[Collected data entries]
Lemma clear_hold_ok i s : ok s -> ok (snd (on_registry (clear_hold i) s)).
Proof.
  intros Hok. unfold on_registry, clear_hold. entry_case s i.
  pose proof (entry_counted i e s Hok Hi) as Hc.
  destruct (dispatch_hold e) eqn:Et; [|by destruct s]. destruct s as [reg chs]. cbn in *.
  rewrite (put_entry_replaced i e) by done. apply replace_ok; [done..|].
  split; try done; cbn; [by case_bool_decide| |by case_bool_decide].
  rewrite Hc. unfold entry_is_terminal. cbn. case_bool_decide as Hd; cbn; by rewrite ?Hd.
Qed.

Lemma set_guards_ok i n e reg chs :
  ok (mkShared reg chs) -> slots reg !! i = Some e ->
  ok (mkShared (put_entry i (set_guards n e) reg) chs).
Proof.
  intros Hok Hi. rewrite (put_entry_replaced i e) by done. apply replace_ok; [done..|].
  destruct (ok_slots _ _ _ Hok i e Hi) as (_ & ? & ?). by split.
Qed.

Lemma take_guard_ok i id s : ok s -> ok (snd (on_registry (take_guard i id) s)).
Proof.
  intros Hok. unfold on_registry, take_guard. entry_case s i. destruct s. by apply set_guards_ok.
Qed.

Lemma drop_guard_ok i s : ok s -> ok (snd (on_registry (drop_guard i) s)).
Proof.
  intros Hok. unfold on_registry, drop_guard. entry_case s i. destruct s. by apply set_guards_ok.
Qed.

(** *** Removing an entry *)

Lemma remove_entry_ok i reg chs : ok (mkShared reg chs) -> ok (mkShared (remove_entry i reg) chs).
Proof.
  intros Hok. unfold remove_entry. destruct (slots reg !! i) as [e|] eqn:Hi; [|done].
  destruct Hok as [Hs Ha Hl Hr Hq Ht Hc Hid]. cbn in *.
  pose proof (total_delete counts _ i e Hi) as Tc.
  pose proof (total_delete reserves _ i e Hi) as Tr.
  unfold counts in Tc at 2. unfold reserves in Tr at 2.
  split; cbn; try done.
  - intros j x [_ Hj]%lookup_delete_Some. eauto.
  - destruct (active_counted e); lia.
  - destruct (active_counted e); lia.
  - lia.
  - lia.
  - intros j x [_ Hj]%lookup_delete_Some. eauto.
  - intros j k x y [_ Hj]%lookup_delete_Some [_ Hk]%lookup_delete_Some. eauto.
Qed.

Lemma remove_ok i s : ok s -> ok (snd (on_registry (fun reg => (tt, remove_entry i reg)) s)).
Proof. destruct s. apply remove_entry_ok. Qed.

Lemma push_tombstone_ok id reg chs :
  ok (mkShared reg chs) -> ok (mkShared (push_tombstone id reg) chs).
Proof.
  intros [Hs Ha Hl Hr Hq Ht Hc Hid]. split; try done. cbn in *. unfold push_tombstone. cbn.
  rewrite length_app. cbn. unfold DETACHED_RETAINED_PER_VM in *.
  case_bool_decide; [|lia]. destruct (tombstones reg); cbn in *; lia.
Qed.

(** *** Reserving a slot *)

Lemma free_slot_spec reg i :
  free_slot reg = Some i -> slots reg !! i = None /\ (i < N.of_nat DETACHED_RETAINED_PER_VM)%N.
Proof.
  intros [Hin Hb%bool_decide_eq_true]%List.find_some. split; [done|].
  apply in_map_iff in Hin as (n & <- & Hn%in_seq). unfold DETACHED_RETAINED_PER_VM in *. lia.
Qed.

Lemma find_any_none reg id i e :
  find_any_by_id reg id = None -> slots reg !! i = Some e -> exec_id (record e) <> id.
Proof.
  unfold find_any_by_id. intros Hf%fmap_None Hi Hid.
  assert (In (i, e) (btree_entries (slots reg))) as Hin
    by by apply list_elem_of_In, elem_of_btree_entries.
  pose proof (List.find_none _ _ Hf (i, e) Hin) as Hb. cbn in Hb.
  by apply bool_decide_eq_false in Hb.
Qed.
(* ===== verification/DetachedRecovery.v ===== *)
(** * The registry of detached commands: creation and recovery

    [Module Alone] runs one method to its end and reasons about it with
    weakest preconditions.  [Module Startup] is the takeover of the records
    after a restart, which establishes the accounts of [DetachedSound] and
    adopts a unit that runs; [Module Creation] is creation as a transaction;
    [Module Service] puts startup and requests together. *)

From S2P Require Import Prelude Ids Streams Frame FileRing Text ExecFiles DetachedUnits.
From S2P Require Import Detached DetachedSound.
Import Meta ExecRecord Units Command Identity Tasks Registry.
Close Scope rust_scope.

(** ** One method by itself *)

Module Alone.

(** The result of a task that runs alone, as task [0]. *)
Fixpoint finish {A} (o : Oracle) (p : prog A) (w : World) : option (A * World) :=
  match p with
  | Ret a => Some (a, w)
  | Spin => None
  | Lock k =>
      match mutex w with
      | None => finish o k (pass o 0 (with_mutex (Some 0) w))
      | Some _ => None
      end
  | Unlock k =>
      if bool_decide (mutex w = Some 0) then finish o k (pass o 0 (with_mutex None w)) else None
  | State f k =>
      if bool_decide (mutex w = Some 0)
      then finish o (k (fst (f (shared w)))) (pass o 0 (with_shared (snd (f (shared w))) w))
      else None
  | Now k => finish o (k (clock w)) (pass o 0 w)
  | Sleep ms k => finish o k (pass o ms w)
  | Call c k =>
      let '(r, d, evs) := respond o (tick w) c (disk w) in
      finish o (k r)
        (pass o 0 (mkWorld (shared w) (mutex w) d (clock w) (tick w) (trace w ++ evs)))
  | Send ch v k =>
      let s := shared w in
      finish o k (pass o 0 (with_shared (mkShared (registry s) (<[ch := v]> (channels s))) w))
  | Await ch k =>
      match channels (shared w) !! ch with
      | Some (Finished r) => finish o (k (Some r)) (pass o 0 w)
      | _ => if o_timeout o (tick w) then finish o (k None) (pass o 0 w) else None
      end
  end.
Lemma prefix_refl (s : string) : String.prefix s s = true.
Proof.
  induction s as [|a s IH]; [reflexivity|]. simpl.
  destruct (Ascii.ascii_dec a a) as [_|Hne]; [exact IH|congruence].
Qed.

Lemma contains_unfold (sub s : string) :
  contains sub s =
  String.prefix sub s ||
  match s with
  | EmptyString => false
  | String _ s' => contains sub s'
  end.
Proof. destruct s; reflexivity. Qed.

Lemma contains_app_r (prefix sub : string) :
  contains sub (prefix +:+ sub) = true.
Proof.
  induction prefix as [|a prefix IH].
  - change (EmptyString +:+ sub) with sub.
    rewrite contains_unfold, prefix_refl. reflexivity.
  - change (String a prefix +:+ sub) with (String a (prefix +:+ sub)).
    rewrite contains_unfold, IH. apply orb_true_r.
Qed.

(** C3. [validate_prop_group] returns exactly when every dataset of the
    group has the group's index scale attached to its axis 0 and is as long
    as that scale. Otherwise it raises an [AssertionError] for a dataset of
    the group that breaks one of the three invariants, and the message holds
    the phrase of that invariant: "missing dataset scale", "invalid dataset
    scale" or "invalid dataset length". *)
Theorem validate_prop_group_iff (group : PropGroup) :
  (validate_prop_group group = Ret tt <->
   map_Forall (fun _ dset => bound_to (pg_index group) dset) (pg_dsets group)) /\
  (forall e, validate_prop_group group = Raise e ->
     exists name dset v,
       pg_dsets group !! name = Some dset /\
       breaks (pg_index group) v dset /\
       e = AssertionError (violation_message name v) /\
       contains (phrase v) (violation_message name v) = true /\
       phrase v = match v with
                  | MissingScale => "missing dataset scale"
                  | InvalidScale => "invalid dataset scale"
                  | InvalidLength => "invalid dataset length"
                  end).
Proof.
  unfold validate_prop_group. split.
  - rewrite validate_dsets_Ret, map_Forall_to_list. unfold uncurry.
    split; intros H; eapply Forall_impl; try exact H;
      intros [name dset] Hb; exact Hb.
  - intros e He.
    destruct (validate_dsets_Raise _ _ _ He) as (name & dset & v & Hin & Hb & ->).
    exists name, dset, v. apply elem_of_map_to_list in Hin.
    split; [exact Hin|]. split; [exact Hb|]. split; [reflexivity|].
    split; [apply contains_app_r|reflexivity].
Qed.

Example validate_missing_scale :
  validate_prop_group
    (test_group {[ "test1" := int_dset "/properties/test1" 100 None ]}) =
  Raise (AssertionError "'test1': missing dataset scale").
Proof. vm_compute. reflexivity. Qed.

Example validate_invalid_length :
  validate_prop_group
    (test_group {[ "test2" := int_dset "/properties/test2" 200 (Some "/index1") ]}) =
  Raise (AssertionError "'test2': invalid dataset length").
Proof. vm_compute. reflexivity. Qed.

Example validate_invalid_scale :
  validate_prop_group
    (test_group {[ "test3" := int_dset "/properties/test3" 100 (Some "/index2") ]}) =
  Raise (AssertionError "'test3': invalid dataset scale").
Proof. vm_compute. reflexivity. Qed.

Example validate_created :
  validate_prop_group (create_prop_dset (test_group ∅) "test4" DInt None).2 =
  Ret tt.
Proof. vm_compute. reflexivity. Qed.

End PropDsetFacts.
(** ** The document mirror *)

Module MongoFacts.
Import Mongo.

Section WithDocuments.

Variable Key : Type.
Context `{EqDecision Key}.
Variable Body : Type.

Local Abbreviation Doc := (Doc Key Body).
Local Abbreviation Collection := (Collection Key Body).

Implicit Types (c : Collection) (rows : list Doc) (item : Doc).

(** Whatever [insert_many] does to the collection, it leaves the generator
    it was given with nothing more to yield. *)
Lemma insert_many_exhausts c rows :
  (insert_many Key Body c (df_to_mongo_dict Key Body rows)).2 = [].
Proof.
  unfold insert_many, df_to_mongo_dict. destruct rows as [|item rows];
    [reflexivity|].
  destruct (bulk_insert Key Body c (item :: rows)) as [[[]|e] c']; reflexivity.
Qed.

(** [insert_many] never raises [DuplicateKeyError]. *)
Lemma insert_many_not_duplicate c rows :
  (insert_many Key Body c rows).1.1 <> Raise DuplicateKeyError.
Proof.
  unfold insert_many. destruct rows as [|item rows]; [discriminate|].
  destruct (bulk_insert Key Body c (item :: rows)) as [[[]|e] c'];
    discriminate.
Qed.

(** When the bulk write fails, the [BulkWriteError] leaves [update_mongodb]
    with the collection as the failed write left it, whatever [overwrite]
    is: plan B is not reached. *)
Lemma update_mongodb_after_duplicate c rows overwrite e :
  (bulk_insert Key Body c rows).1 = Raise e ->
  update_mongodb Key Body c rows overwrite =
  (Raise BulkWriteError, (bulk_insert Key Body c rows).2).
Proof.
  intros Hdup. unfold update_mongodb, insert_many, df_to_mongo_dict.
  destruct rows as [|item rows]; [discriminate Hdup|].
  destruct (bulk_insert Key Body c (item :: rows)) as [[[]|e'] c'];
    simpl in Hdup; [discriminate|]. reflexivity.
Qed.

Lemma replace_one_keys c item :
  (replace_one Key Body c item.1 item).*1 = c.*1.
Proof.
  induction c as [|doc c IH]; [reflexivity|]. cbn [replace_one].
  case_decide as Hk; rewrite !fmap_cons.
  - rewrite Hk. reflexivity.
  - rewrite IH. reflexivity.
Qed.

Lemma plan_b_keeps_keys overwrite rows : forall c (k : Key),
  k ∈ c.*1 -> k ∈ (plan_b Key Body overwrite c rows).*1.
Proof.
  induction rows as [|item rows IH]; intros c k Hk; [exact Hk|]. simpl.
  unfold insert_one. destruct (has_key Key Body c item.1).
  - destruct overwrite; apply IH; [rewrite replace_one_keys|]; exact Hk.
  - apply IH. rewrite fmap_app. apply elem_of_app. left. exact Hk.
Qed.

(** Run on the rows themselves, the loop of plan B leaves the key of every
    row in the collection. *)
Lemma plan_b_covers overwrite rows : forall c item,
  item ∈ rows -> item.1 ∈ (plan_b Key Body overwrite c rows).*1.
Proof.
  induction rows as [|row rows IH]; intros c item Hin; [inversion Hin|].
  apply elem_of_cons in Hin as [->|Hin]; [|simpl; unfold insert_one;
    destruct (has_key Key Body c row.1); [destruct overwrite|]; apply IH, Hin].
  simpl. unfold insert_one.
  destruct (has_key Key Body c row.1) eqn:Hhas.
  - apply bool_decide_eq_true in Hhas.
    destruct overwrite; apply plan_b_keeps_keys;
      [rewrite replace_one_keys|]; exact Hhas.
  - apply plan_b_keeps_keys. rewrite fmap_app. apply elem_of_app. right.
    simpl. apply list_elem_of_singleton. reflexivity.
Qed.

End WithDocuments.

(** C8, on a collection that holds the key of the first of two rows: the
    bulk insert fails on the first row with [BulkWriteError], which the
    clause [except DuplicateKeyError] does not catch. The call raises it,
    with [overwrite] set or not, and leaves the collection as it was: the
    row with the new key is not inserted and the stored document is not
    replaced. Plan B is not reached, and the generator it would loop over
    has nothing left to yield by then. Run on the rows themselves, the
    loop of plan B does both the insertion and the replacement. *)
Theorem update_mongodb_skips_plan_b :
  (bulk_insert string Z stored batch).1 = Raise DuplicateKeyError /\
  insert_many string Z stored (df_to_mongo_dict string Z batch) =
    (Raise BulkWriteError, stored, []) /\
  (forall overwrite : bool,
     update_mongodb string Z stored batch overwrite =
     (Raise BulkWriteError, [("C[O-]", 1)])) /\
  plan_b string Z true stored [] = [("C[O-]", 1)] /\
  plan_b string Z true stored batch = [("C[O-]", 10); ("CC[O-]", 20)].
Proof.
  split; [vm_compute; reflexivity|]. split; [vm_compute; reflexivity|].
  split; [intros overwrite; vm_compute; reflexivity|].
  split; vm_compute; reflexivity.
Qed.

End MongoFacts.

(** ** Code that works on a store *)

Section StFacts.

Context {S A B : Type}.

*Requirement*: With "themselves" as the string to match, show every line of the entries above that has it.

*Task response*:
(** Run on the rows themselves, the loop of plan B leaves the key of every
    has nothing left to yield by then. Run on the rows themselves, the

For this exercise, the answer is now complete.